The Oregon offense didn't have anywhere to go but up. But there wasn't a soul--players and coaches included--that thought this recent surge was possible.
The Ducks hitters, recently, have taken turns getting their punches in on opposing starters--this time at the expense of Gonzaga's Aaron Brooks. He lasted only five innings and surrendered five runs, as the Ducks finished off the two game sweep of the Bulldogs by a score of 8-0 on Wednesday at PK Park. With Alex Keudell making an unusual weekday start, the Ducks shutout the Bulldogs for a second game in a row, and outscored them 13-0 in the series.
Oregon's uncharacteristic surge of offense got for the Ducks (28-24-1) out to an early lead.
Danny Pulfer-starting in spite of a hard injury that occurred in Tuesday night's game-led the game off with a single. After being sacrificed to second and then stealing third, Ryon Healy scored Pulfer on a ground out to third.
The Ducks would add one more run in the first inning, as a single by Aaron Jones scored Stefan Sabol, who walked earlier in the inning, from second giving the Ducks a 2-0 lead.
"It's confidence," coach George Horton said of his team's new found ability to score runs. "I think it's a subtle thing and its been growing over the last three weeks. It's something that will hopefully take a little pressure off of our pitching staff, especially the bullpen."The Ducks would take advantage of Brooks, again, in the third inning.
After a leadoff single by Brett Thomas, Healy, who went 2-for-4, drove in Thomas with a double to record the second of his two runs batted in on the day. Jones, who went 3-for-5, drove in Healy on a base hit to record his second run batted in.
One day after freshman Brando Tessar held the Zag's scoreless through his six innings pitched, Keudell did the same through 7 1/3 innings. Making the start on only three days rest, Keudell allowed six hits and struck out four on the way to the win, which improved his record to 6-3.
"Towards the end, like the fifth, sixth, seventh and the eighth, I was getting tired," he said. "I just tried to battle through it and get a win for my team."
Scott McGough, in his first appearance since Sunday where he allowed no runs through 1 2/3 innings, matched that on Wednesday.
Madison Boer was moved from Saturday starter to the roll of closer to relieve the struggling McGough and the rest of the bullpen. If McGough can get back to shades of what he was suppose to be, that would circumvent what is now the Ducks' greatest weakness.

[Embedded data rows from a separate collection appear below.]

(* ===== verification/HostsFile.v ===== *)
(** The known_hosts files of OpenSSH (xendor/github.com/glycerine/xcryptossh:
    knownhosts/knownhosts.go): the lines of a file with their patterns of host names,
    plain or hashed, the check of a server's key against them, and the writing of
    lines. *)
From S2P Require Import Prelude.
From S2P Require Import GoStrings.
From S2P Require Import Wire.
From S2P Require Import Base64.
From S2P Require Import Keys.
From S2P Require Import AuthorizedKeys.

(** ** Addresses and patterns *)

Record addr := mkHostPort { host : string; port : string }.

Definition addr_String (a : addr) : string :=
  (if lacks ":" (host a) then host a else String "[" (host a +:+ "]")) +:+ String ":" (port a).

Record hostPattern := mkPattern { negate : bool; paddr : addr }.

Definition hostPattern_String (p : hostPattern) : string := (if negate p then "!" else "") +:+ addr_String (paddr p).

(** The loop over the non-empty suffixes of a string. *)
Definition any_suffix (f : string -> bool) : string -> bool :=
  fix go s := match s with "" => false | String _ r => f s || go r end.

Fixpoint wildcardMatch (pat str : string) : bool :=
  match pat with
  | "" => (str =? "")%string
  | String p pat' =>
      match str with
      | "" => false
      | String c str' =>
          if Ascii.eqb p "*" then (pat' =? "")%string || any_suffix (wildcardMatch pat') str
          else if Ascii.eqb p "?" || Ascii.eqb p c then wildcardMatch pat' str' else false
      end
  end.

Definition hostPattern_match (p : hostPattern) (a : addr) : bool :=
  wildcardMatch (host (paddr p)) (host a) && (port (paddr p) =? port a)%string.

(** The inner loop; nothing when it returns false. *)
Fixpoint match_addrs (p : hostPattern) (addrs : list addr) (matched : bool) : option bool :=
  match addrs with
  | [] => Some matched
  | a :: addrs =>
      if negb (hostPattern_match p a) then match_addrs p addrs matched
      else if negate p then None
      else match_addrs p addrs true
  end.

Fixpoint match_patterns (ps : list hostPattern) (addrs : list addr) (matched : bool) : bool :=
  match ps with
  | [] => matched
  | p :: ps => match match_addrs p addrs matched with None => false | Some matched => match_patterns ps addrs matched end
  end.
Definition hostPatterns_match (ps : list hostPattern) (addrs : list addr) : bool := match_patterns ps addrs false.

(** [newHostnameMatcher], the loop over the words between commas. *)
Fixpoint pattern_words (words : list string) : outcome (list hostPattern) :=
  match words with
  | [] => Ok []
  | w :: words =>
      if (w =? "")%string then pattern_words words
      else
        let '(neg, p) := match w with String c w' => if Ascii.eqb c "!" then (true, w') else (false, w) | "" => (false, w) end in
        match p with
        | "" => Err "knownhosts: negation without following hostname"
        | String c _ =>
            let? a :=
              match SplitHostPort p with
              | Ok (h, po) => Ok (mkHostPort h po)
              | Err e => if Ascii.eqb c "[" then Err e else Ok (mkHostPort p "22")
              | Panic s => Panic s
              | Blocked => Blocked
              end in
            let? hps := pattern_words words in Ok (mkPattern neg a :: hps)
        end
  end.
Definition newHostnameMatcher (pattern : string) : outcome (list hostPattern) := pattern_words (Split "," pattern).

(** *** Writing addresses *)

Definition Normalize (address : string) : string :=
  let '(host, port) := match SplitHostPort address with Ok hp => hp | _ => (address, "22") end in
  if negb (port =? "22")%string then String "[" (host +:+ "]:" +:+ port)
  else if negb (lacks ":" host) && negb (HasPrefix host "[") then String "[" (host +:+ "]")
  else host.

(** *** Hashed names *)

Definition sha1HashType : string := "1".
Definition bar : ascii := "|".

Definition encodeHash (typ salt hash : string) : string :=
  join (String bar "") [""; typ; Base64.encode salt; Base64.encode hash].

Definition base64_bytes (s : string) : outcome string :=
  match Base64.decode s with Some b => Ok b | None => Err "illegal base64 data" end.

Definition decodeHash (encoded : string) : outcome (string * string * string) :=
  match encoded with
  | String c _ =>
      if negb (Ascii.eqb c bar) then Err "knownhosts: hashed host must start with '|'"
      else match Split bar encoded with
           | [_; hashType; salt; hash] =>
               let? salt := base64_bytes salt in let? hash := base64_bytes hash in Ok (hashType, salt, hash)
           | components => Err ("knownhosts: got " +:+ itoa (Z.of_nat (List.length components)) +:+ " components, want 3")
           end
  | "" => Err "knownhosts: hashed host must start with '|'"
  end.

Definition newHashedHost (encoded : string) : outcome (string * string) :=
  let? '(typ, salt, hash) := decodeHash encoded in
  if negb (typ =? sha1HashType)%string then Err ("knownhosts: got hash type " +:+ typ +:+ ", must be '1'") else Ok (salt, hash).

(** ** The database *)

Inductive matcher := Patterns (ps : list hostPattern) | HashedHost (salt hash : string).

Record KnownKey := mkKnown { k_Key : PublicKey; Filename : string; Line_ : Z }.
Record keyDBLine := mkLine { cert : bool; l_matcher : matcher; knownKey : KnownKey }.
Record hostKeyDB := mkDB { revoked : gmap string KnownKey; lines : list keyDBLine }.

Definition newHostKeyDB : hostKeyDB := mkDB ∅ [].

Definition markerCert : string := "@cert-authority".
Definition markerRevoked : string := "@revoked".

Definition nextWord (line : string) : string * string := let '(w, rest) := cut_blank line in (w, TrimSpace rest).

(** The errors of a check. The accepted keys by algorithm; Go lists them in the order
    in which it ranges over the map. *)
Inductive host_error := RevokedError (Revoked : KnownKey) | KeyError (Want : gmap string KnownKey) | OtherError (e : string).

Definition Error (e : host_error) : string :=
  match e with
  | RevokedError _ => "knownhosts: key is revoked"
  | KeyError Want => if bool_decide (Want = ∅) then "knownhosts: key is unknown" else "knownhosts: key mismatch"
  | OtherError e => e
  end.

Section Keys.
Context (ecMarshal : Z -> Z -> Z -> string) (ecUnmarshal : Z -> string -> option (Z * Z)).
(** The SHA-1 HMAC of a text under a key. *)
Context (hmac_sha1 : string -> string -> string).

Abbreviation KeyMarshal := (KeyMarshal ecMarshal).
Abbreviation ParsePublicKey := (ParsePublicKey ecUnmarshal).

Definition hashHost (hostname salt : string) : string := hmac_sha1 salt hostname.

(** [HashHostname] with the salt that was read. *)
Definition HashHostname (salt : outcome string) (hostname : string) : outcome string :=
  match salt with
  | Ok salt => Ok (encodeHash sha1HashType salt (hashHost hostname salt))
  | Err e => Panic ("crypto/rand failure " +:+ e)
  | Panic s => Panic s
  | Blocked => Blocked
  end.

Definition matcher_match (m : matcher) (addrs : list addr) : bool :=
  match m with
  | Patterns ps => hostPatterns_match ps addrs
  | HashedHost salt hash => existsb (fun a => (hashHost (Normalize (addr_String a)) salt =? hash)%string) addrs
  end.

Definition keyEq (a b : PublicKey) : outcome bool :=
  let? x := KeyMarshal a in let? y := KeyMarshal b in Ok (x =? y)%string.

Definition serialize (k : PublicKey) : outcome string :=
  let? ty := Type_ k in let? b := KeyMarshal k in Ok (ty +:+ String " " (Base64.encode b)).

(** *** Reading *)

(** [parseLine]: marker, host pattern, key. *)
Definition parseLine (line : string) : outcome (string * string * PublicKey) :=
  let '(w, next) := nextWord line in
  let '(marker, line) := if (w =? markerCert)%string || (w =? markerRevoked)%string then (w, next) else ("", line) in
  let '(host, line) := nextWord line in
  if (line =? "")%string then Err "knownhosts: missing host pattern"
  else
    let '(_, line) := nextWord line in
    if (line =? "")%string then Err "knownhosts: missing key type pattern"
    else
      let '(keyBlob, _) := nextWord line in
      let? keyBytes := base64_bytes keyBlob in
      let? key := ParsePublicKey keyBytes in
      Ok (marker, host, key).

Definition pattern_matcher (pattern : string) : outcome matcher :=
  match pattern with
  | "" => Panic "index out of range"
  | String c _ =>
      if Ascii.eqb c bar then let? '(salt, hash) := newHashedHost pattern in Ok (HashedHost salt hash)
      else let? ps := newHostnameMatcher pattern in Ok (Patterns ps)
  end.

(** The method of the database. *)
Definition db_parseLine (line filename : string) (linenum : Z) (db : hostKeyDB) : outcome hostKeyDB :=
  let? '(marker, pattern, key) := parseLine line in
  let known := mkKnown key filename linenum in
  if (marker =? markerRevoked)%string
  then let? b := KeyMarshal key in Ok (mkDB (<[b := known]> (revoked db)) (lines db))
  else
    let? m := pattern_matcher pattern in
    Ok (mkDB (revoked db) (lines db ++ [mkLine (marker =? markerCert)%string m known])).

(** The lines of a bufio.Scanner: without their ends, and whether all were read; a
    line that does not fit in 64 KiB ends it. *)
Definition MaxScanTokenSize : Z := 64 * 1024.
Definition drop_cr (s : string) : string := if HasSuffix s (String "013" "") then stake (String.length s - 1) s else s.
Fixpoint scan (l : list string) : list string * error_ :=
  match l with
  | [] => ([], None)
  | [last] => if (last =? "")%string then ([], None) else if MaxScanTokenSize <=? slen last then ([], Some "bufio.Scanner: token too long") else ([drop_cr last], None)
  | x :: l =>
      if MaxScanTokenSize <=? slen x then ([], Some "bufio.Scanner: token too long")
      else let '(xs, e) := scan l in (drop_cr x :: xs, e)
  end.

Fixpoint read_lines (l : list string) (filename : string) (lineNum : Z) (db : hostKeyDB) : outcome hostKeyDB :=
  match l with
  | [] => Ok db
  | line :: l =>
      let lineNum := lineNum + 1 in
      let line := TrimSpace line in
      if is_comment line then read_lines l filename lineNum db
      else
        match db_parseLine line filename lineNum db with
        | Ok db => read_lines l filename lineNum db
        | Err e => Err ("knownhosts: " +:+ filename +:+ ":" +:+ itoa lineNum +:+ ": " +:+ e)
        | Panic s => Panic s
        | Blocked => Blocked
        end
  end.

Definition Read (data filename : string) (db : hostKeyDB) : outcome hostKeyDB :=
  let '(l, e) := scan (Split nl_byte data) in
  let? db := read_lines l filename 0 db in
  match e with None => Ok db | Some e => Err e end.

(** *** Checking *)

(** [IsHostAuthority]. *)
Fixpoint authority_line (l : list keyDBLine) (remote : PublicKey) (a : addr) : outcome bool :=
  match l with
  | [] => Ok false
  | x :: l =>
      if cert x then
        let? same := keyEq (k_Key (knownKey x)) remote in
        if same && matcher_match (l_matcher x) [a] then Ok true else authority_line l remote a
      else authority_line l remote a
  end.

Definition IsHostAuthority_ (db : hostKeyDB) (remote : PublicKey) (address : string) : outcome bool :=
  match SplitHostPort address with
  | Ok (h, p) => authority_line (lines db) remote (mkHostPort h p)
  | _ => Ok false
  end.

Definition IsRevoked_ (db : hostKeyDB) (key : Certificate) : outcome bool :=
  let? b := KeyMarshal (CertKey key) in Ok (bool_decide (is_Some (revoked db !! b))).

(** The first key of every algorithm among the lines that match. *)
Fixpoint known_keys (l : list keyDBLine) (addrs : list addr) (known : gmap string KnownKey) : outcome (gmap string KnownKey) :=
  match l with
  | [] => Ok known
  | x :: l =>
      if matcher_match (l_matcher x) addrs then
        let? typ := Type_ (k_Key (knownKey x)) in
        known_keys l addrs (match known !! typ with Some _ => known | None => <[typ := knownKey x]> known end)
      else known_keys l addrs known
  end.

Definition checkAddrs (db : hostKeyDB) (addrs : list addr) (remoteKey : PublicKey) : outcome (option host_error) :=
  let? knownKeys := known_keys (lines db) addrs ∅ in
  if bool_decide (knownKeys = ∅) then Ok (Some (KeyError knownKeys))
  else
    let? typ := Type_ remoteKey in
    match knownKeys !! typ with
    | None => Ok (Some (KeyError knownKeys))
    | Some known => let? same := keyEq (k_Key known) remoteKey in Ok (if same then None else Some (KeyError knownKeys))
    end.

(** [check]; [remote] is the text of the net.Addr. *)
Definition check (db : hostKeyDB) (address remote : string) (remoteKey : PublicKey) : outcome (option host_error) :=
  let? b := KeyMarshal remoteKey in
  match revoked db !! b with
  | Some k => Ok (Some (RevokedError k))
  | None =>
      let split text (next : addr -> outcome (option host_error)) :=
        match SplitHostPort text with
        | Ok (h, p) => next (mkHostPort h p)
        | Err e => Ok (Some (OtherError ("knownhosts: SplitHostPort(" +:+ text +:+ "): " +:+ e)))
        | Panic s => Panic s
        | Blocked => Blocked
        end in
      split remote (fun a =>
        if (address =? "")%string then checkAddrs db [a] remoteKey
        else split address (fun a' => checkAddrs db [a; a'] remoteKey))
  end.

(** *** The callback *)

(** A file's contents, or the error of opening it. *)
Fixpoint read_files (fs : string -> outcome string) (files : list string) (db : hostKeyDB) : outcome hostKeyDB :=
  match files with
  | [] => Ok db
  | fn :: files => let? data := fs fn in let? db := Read data fn db in read_files fs files db
  end.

With the win, Oregon has won five of their last seven games (one loss and one tie), and has averaged 7.4 runs and 10.7 hits a game during that stretch. What is most surprising is that with seven games left in the year, the Ducks are still clinging to postseason hopes.
Following a sweep two weeks ago at the hands of the UCLA Bruins, Horton's comments about his team didn't render much to be optimistic about.
"I guess if there is a complaint about my team, it's that we don't handle difficult things very well-being behind, umpires calls, the at bat that's real important," he said. "Is that because they're bad kids? No, but they're not mentally tough enough."
Those words were a lot different than his words following Sunday's series clinching win against the Stanford Cardinal.
"The mentality to win a close game, to keep punching back, to answer back; it's something that we haven't done and that's why I'm so excited," he said.
Oregon would have to run the table in order to have a chance of qualifying for regionals.
Busting out of a collective slump can be traced back to that series against the Bruins, which was, seemingly, the turning point of the season.
Following the third game of that series, the Ducks had a clearing of the air in the locker room.
"Guys jumped on one another-not pointing fingers. I think we got rid of that aspect," Pulfer said of a growing resentment between pitchers and position players. "I think we're back to one team, one goal. Some guys didn't understand what was irritating other guys. We got that out in the open."
Now the Ducks are playing with a different purpose.
"We've committed to preparing for each game like it's the first game of the season, and playing each game like it's our last game of the season," Pulfer said. "I think that's key, because we've been taking the mentality of, ‘oh, we'll get them tomorrow.' Then tomorrow comes and we don't get them. I think it's, ‘how would you want to end the season. Would you want to end it with a loss, or would you want to end it with a win.'"
The Ducks are hoping to finish the season by winning their final seven games. It will start this weekend against Washington State, which is second to last in the Pac-10. Oregon's offense should have no problems with staying explosive, as Washington State-statistically-is one of the worst pitching teams in the conference.
The fat lady is warming up her vocals, but the Ducks haven't given her the cue to sing.